A perch for tougher antitrust enforcement
Klobuchar pointed to her bipartisan approach to work inside the Senate antitrust subcommittee in her 2015 memoir, “The Senator Next Door.” “Mike Lee and I have teamed up to co-chair the Judiciary Committee’s Antitrust Subcommittee and nearly every letter and announcement we’ve produced on that important subcommittee has been the result of collaboration,” she wrote regarding Republican Sen. Mike Lee of Utah, currently the ranking member of that body.
Klobuchar’s antitrust reform legislation seems to get much of her attention. She’s currently writing a book on that topic, slated to publish in April.
Antitrust lawyers say her place heading that subcommittee, along with her seat on the Senate Commerce Committee – which will decide on commissioners and a permanent chairman for the FTC, the other agency overseeing antitrust alongside the DOJ – give her a powerful platform to push her Competition and Antitrust Law Enforcement Reform Act.
“Today, consolidation and anti-competitive behavior disadvantage consumers and small businesses across our economy – from agriculture to pharmaceuticals,” Klobuchar told Digiday. “I introduced the Competition and Antitrust Law Enforcement Reform Act to overhaul enforcement, modernize our laws, and build an economy that can compete globally and thrive in the twenty-first century.”
“She’s going to have the chair of the committee.

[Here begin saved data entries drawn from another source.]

Lemma chain_spec h this r t parts :
  wf h → get currentOrder h this = Some r → get currentSelector h this = Some t →
  match first_error r parts.*1 with
  | Some e => fst (chain parts this h) = Throw e
  | None =>
      ∃ l h', chain parts this h = (Return l, h')
        ∧ wf h'
        ∧ get currentSelector h' l = Some (t +:+ selector_text parts)
        ∧ get currentOrder h' l = Some (from_option rank r (last parts.*1))
  end.
Proof.
  revert h this r t.
  induction parts as [|[c v] parts IH]; intros h this r t Hwf Hord Htext.
  - cbn [fmap list_fmap first_error chain selector_text last from_option].
    exists this, h. by rewrite append_empty_r.
  - destruct (get_order_inv h this r Hwf Hord) as (o & Hl & <-).
    destruct (get_text_inv h this t Hwf Htext) as (o' & Hl' & <-).
    assert (o' = o) as -> by congruence.
    rewrite fmap_cons. cbn [fst first_error chain selector_text].
    unfold bind. rewrite (call_spec c this v h o Hwf Hl). unfold verdict.
    destruct (Z.eqb (order_of o) (rank c) && unique c); [done|].
    destruct (Z.ltb (rank c) (order_of o)); [done|].
    assert (wf (h ++ [fragment_object o c v])) as Hwf1 by (by apply wf_app).
    specialize (IH (h ++ [fragment_object o c v]) (length h) (rank c)
                  (text_of o +:+ fragment c v) Hwf1
                  (get_order _ _ _ Hwf1 (lookup_last _ _))
                  (get_text _ _ _ Hwf1 (lookup_last _ _))).
    destruct (first_error (rank c) parts.*1); [exact IH|].
    destruct IH as (l & h' & Hrun & Hwf' & Ht & Ho).
    exists l, h'. rewrite <- append_assoc. split_and!; try done.
    rewrite Ho, last_cons. by destruct (last parts.*1).
Qed.

Lemma first_error_None_iff r cats :
  first_error r cats = None
  ↔ Forall (may_follow_order r) cats ∧ StronglySorted may_precede cats.
Proof.
  revert r. induction cats as [|c cats IH]; intros r.
  - cbn [first_error]. split; [|done]. intros _. split; constructor.
  - cbn [first_error]. split.
    + destruct (Z.eqb_spec r (rank c)) as [He|Hne];
        destruct (unique c) eqn:Hu; cbn [andb]; try done;
        (destruct (Z.ltb_spec (rank c) r) as [Hlt|Hge]; [done|]);
        intros [Hall Hsorted]%IH.
      all: assert (Forall (may_precede c) cats) as Hprec
        by (eapply Forall_impl; [exact Hall|];
            intros c' [Hle Hun]; split; [done|]; intros <-; by apply Hun).
      all: split; [|by constructor].
      all: constructor;
        [ split; [lia|]; intros; first [done|lia]
        | eapply Forall_impl; [exact Hall|];
          intros c' [Hle Hun]; split; [lia|]; intros Hr;
          assert (rank c' = rank c) as Hcc by lia; by apply Hun ].
    + intros [Hall Hsorted].
      apply Forall_cons in Hall as [[Hle Hun] Hall].
      apply StronglySorted_inv in Hsorted as [Hsorted Hprec].
      destruct (Z.eqb_spec r (rank c)) as [He|Hne].
      * rewrite (Hun (eq_sym He)). cbn [andb].
        destruct (Z.ltb_spec (rank c) r); [lia|].
        apply IH. split; [|done].
        eapply Forall_impl; [exact Hprec|].
        intros c' [Hle' Hun']. split; [done|].
        intros Hr%rank_inj. subst c'. by rewrite (Hun (eq_sym He)).
      * cbn [andb]. destruct (Z.ltb_spec (rank c) r); [lia|].
        apply IH. split; [|done].
        eapply Forall_impl; [exact Hprec|].
        intros c' [Hle' Hun']. split; [done|].
        intros Hr%rank_inj. subst c'. by apply Hun'.
Qed.

(** X3: A whole chain, on the heap, does what its pure description says: it
    throws the first error of the one-step checks, and if there is none it
    returns a state whose text is the text of the starting state followed
    by the fragments of all parts in order, which [stringify] then
    returns, and whose order is the rank of the last part. *)
Theorem chain_follows_its_description h this r t parts :
  wf h → get currentOrder h this = Some r → get currentSelector h this = Some t →
  match first_error r parts.*1 with
  | Some e => fst (chain parts this h) = Throw e
  | None =>
      ∃ l h', chain parts this h = (Return l, h')
        ∧ get currentSelector h' l = Some (t +:+ selector_text parts)
        ∧ get currentOrder h' l = Some (from_option rank r (last parts.*1))
        ∧ fst (stringify l h') = Return (Some (t +:+ selector_text parts))
  end.
Proof.
  intros Hwf Hord Htext.
  pose proof (chain_spec h this r t parts Hwf Hord Htext) as Hspec.
  destruct (first_error r parts.*1); [exact Hspec|].
  destruct Hspec as (l & h' & Hrun & _ & Ht & Ho).
  exists l, h'. split_and!; try done.
  rewrite stringify_spec. cbn [fst]. by rewrite Ht.
Qed.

I think her bill will be a jumping off point for a lot of dialog about what antitrust legislation might look like,” said Haidee Schwartz, a former FTC acting deputy director of the bureau of competition and a partner in the antitrust group at Akin, Gump, Strauss, Hauer and Feld.
The bill would give the DOJ and FTC a cash infusion and create a new Market Analysis Division that could help the FTC understand the intricacies of how acquisitions and mergers affect sometimes opaque and complex industry sectors in tech and beyond.
“I think she’s well-respected and she tends to be a person who can put bipartisan coalitions together,” said Barry Pupkin, a senior partner focused on antitrust at law firm Squire Patton Boggs. “She’s got as good a chance as any to get something like this through.”